Summary: Jake Paul is being sued for destroying a rental home in California.
Earlier this year, Youtuber Logan Paul created a huge stir online when he released a video of him joking around in Japan’s Suicide Forest. Now, his brother and fellow online sensation, Jake Paul, has stepped into his own controversy, but this time, for his alleged bad offline behavior.
According to Fox News, Jake Paul is being sued by Cobra Acquisitions LLC for $2.5 million because he allegedly trashed a rental property he was staying at in Los Angeles, California.
The rental cost $17,495/month with a security deposit of $40k, according to TMZ, and when Paul moved out in 2017, he allegedly left the place with “burn marks in the pool, dead landscaping, and busted cabinets.”
Paul and his friends rented a multi-million dollar house in a fancy neighborhood in 2016, and the landlord said that he trashed the place making Youtube videos.
“Defendants performed a number of dangerous and damaging stunts at the Subject Property including lighting fires in the backyard, filling the pool with cereal, draining the pool and lighting a fire in the pool, hosting parties at the roof, installing a trampoline on the roof, and making holes in the interior walls of the Subject Property,” said the lawsuit.
Fox News said that “Paul, like his brother Logan, is known for pulling pranks and doing stunts in his videos.

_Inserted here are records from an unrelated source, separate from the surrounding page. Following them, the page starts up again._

Lemma shift_in b shift : bitmap_ok b → 0 <= shift < 64 * len (m_words b) → 0 <= shift / 64 < len (m_words b) ∧ len (m_words b) < 2 ^ 58.
Proof. intros Hb Hs. split_bit shift. pose proof (bo_size b Hb). rewrite (bo_len b Hb) in *. split; dlia. Qed.

(** The shifts may be as long as the words are. *)
Definition shift_ok (size shift : Z) : Prop := shift = 0 ∨ 0 < shift < 64 * ((size + 63) / 64).

(** The two loops of the shifts, without the words they fill and the mask. *)
Section Moved.
Context (ws : words) (shift : Z).
Context (Hok : words_ok ws) (Hshift : 0 < shift) (Hin : shift / 64 < len ws) (Hmax : len ws < 2 ^ 58).
#[local] Abbreviation L := (shift / 64).
#[local] Abbreviation t := (shift mod 64).

Lemma left_moved : ∃ ws1,
  (if t =? 0 then
     loop_down (S (length ws)) (len ws - 1) L (λ n ws, w ← load (n - L) ws; store n w ws) ws
   else
     ws ← loop_down (S (length ws)) (len ws - 1) (L + 1)
       (λ n ws, w ← load (n - L) ws; v ← load (n - L - 1) ws; store n (Z.lor (u64 (Z.shiftl w t)) (Z.shiftr v (64 - t))) ws) ws;
     w ← load 0 ws; store L (u64 (Z.shiftl w t)) ws) = Some ws1 ∧ len ws1 = len ws ∧ words_ok ws1 ∧
   ∀ i, 0 <= i → L <= i / 64 < len ws → wbit ws1 i = Z.testbit (bits_value ws) (i - shift).
Proof.
  split_bit shift.
  assert (Hbit : ∀ i, shift <= i → Z.testbit (bits_value ws) (i - shift) = wbit ws (i - shift)).
  { intros i Hi. apply testbit_value; [done|lia]. }
  destruct (Z.eqb_spec t 0) as [Et|Et].
  - destruct (loop_down_wd (λ n, wd ws (n - L)) L (λ n ws, w ← load (n - L) ws; store n w ws) ws (len ws - 1))
      with (fuel := S (length ws)) (n := len ws - 1) (ws := ws) as (ws1 & -> & Hw); [lia|lia| |lia|lia|unfold len; lia|done|done|].
    { intros m ws' Hm Hl Hsame. rewrite load_wd by lia. cbn [mbind option_bind]. by rewrite Hsame by lia. }
    exists ws1. split; [done|]. split; [apply (sws_len _ _ _ _ Hw)|]. split.
    { eapply set_words_ok; [exact Hok| |exact Hw]. intros j Hj Hp. cbn in Hp. bool_to_prop. apply Hok. lia. }
    intros i Hi Hi2. split_bit i. rewrite Hbit, wbit_down by (done || lia). rewrite Et, Z.sub_0_r. unfold wbit.
    rewrite (sws_wd _ _ _ _ Hw) by lia. by repeat (case_ztest; try lia).
  - destruct (loop_down_wd (λ n, Z.lor (u64 (Z.shiftl (wd ws (n - L)) t)) (Z.shiftr (wd ws (n - L - 1)) (64 - t))) (L + 1)
      (λ n ws, w ← load (n - L) ws; v ← load (n - L - 1) ws; store n (Z.lor (u64 (Z.shiftl w t)) (Z.shiftr v (64 - t))) ws) ws (len ws - 1))
      with (fuel := S (length ws)) (n := len ws - 1) (ws := ws) as (ws1 & -> & Hw); [lia|lia| |lia|lia|unfold len; lia|done|done|].
    { intros m ws' Hm Hl Hsame. rewrite !load_wd by lia. cbn [mbind option_bind]. by rewrite !Hsame by lia. }
    cbn [mbind option_bind]. pose proof (sws_len _ _ _ _ Hw) as Hl1. rewrite load_wd by lia. cbn [mbind option_bind].
    destruct (store_wd ws1 L (u64 (Z.shiftl (wd ws1 0) t))) as (ws2 & -> & Hw2); [lia|].
    exists ws2. split; [done|]. split; [by rewrite (sw_len _ _ _ _ Hw2)|]. split.
    { eapply set_word_ok; [|apply u64_ok|exact Hw2]. eapply set_words_ok; [exact Hok| |exact Hw].
      intros j Hj Hp. cbn in Hp. bool_to_prop. apply lor_ok; [apply u64_ok|]. apply shiftr_ok; [|lia]. apply Hok. lia. }
    intros i Hi Hi2. split_bit i. destruct (Z.lt_ge_cases i shift).
    { rewrite (Z.testbit_neg_r _ (i - shift)) by lia. unfold wbit. rewrite (sw_wd _ _ _ _ Hw2) by lia.
      destruct (Z.eqb_spec (i / 64) L); [|lia]. rewrite (sws_wd _ _ _ _ Hw) by lia.
      destruct (Z.leb_spec (L + 1) 0); [lia|]. cbn. rewrite testbit_shl by first [lia | apply Hok; lia]. apply Z.testbit_neg_r. lia. }
    rewrite Hbit, wbit_down by (done || lia). unfold wbit.
    rewrite (sw_wd _ _ _ _ Hw2), !(sws_wd _ _ _ _ Hw) by lia.
    assert (0 <= i / 64 - L) by lia.
    destruct (Z.eqb_spec (i / 64) L) as [El|El].
    + rewrite testbit_shl; [|destruct ((L + 1 <=? 0) && _)%bool eqn:E; [bool_to_prop; lia|by apply Hok]|lia|lia].
      repeat (case_ztest; try lia). cbn. rewrite El. by rewrite Z.sub_diag.
    + repeat (case_ztest; try lia); cbn;
        rewrite Z.lor_spec, testbit_shl, Z.shiftr_spec by first [lia | apply Hok; lia].
      * rewrite (word_ok_bits (wd ws (i / 64 - L - 1))) by first [lia | apply Hok; lia]. apply orb_false_r.
      * rewrite (Z.testbit_neg_r (wd ws (i / 64 - L))) by lia. cbn. f_equal. lia.
Qed.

The YouTuber has more than 14 million subscribers to his channel.” In the lawsuit, the landlord said that Paul tried to repair the prank Damage himself, even though he did not receive permission to do any remodeling.
The lawsuit added that Logan’s videography of the property led to strangers constantly visiting, and this caused further “extensive damage,” the plaintiffs said. Furthermore, Logan allegedly had guests coming in and out of the property at an alarming enough rate that the neighbors contacted the owners to complain.
Paul’s representative told TMZ that the landlord knew about Paul’s pranks and that the damage was “minimal.”
“There’s no allegation regarding the actual amount of damages other than the request for punitive damages,” Paul’s rep said. “That’s because the damages were minimal compared to the amount they’re asking. They say they want punitive damages because they say they didn’t know Jake would use the house for his pranks, but the original lease states it’s for Jake’s personal use.”
Paul’s rep added that the owner’s new that Paul was a prankster and instead of evicting him, they raised his rent, which proves they were aware of his hijinks.
“After more than a year, when they presumably would have known all about the pranks, instead of asking him to leave they raised the rent and increased the security deposit. Something doesn’t add up,” the rep said.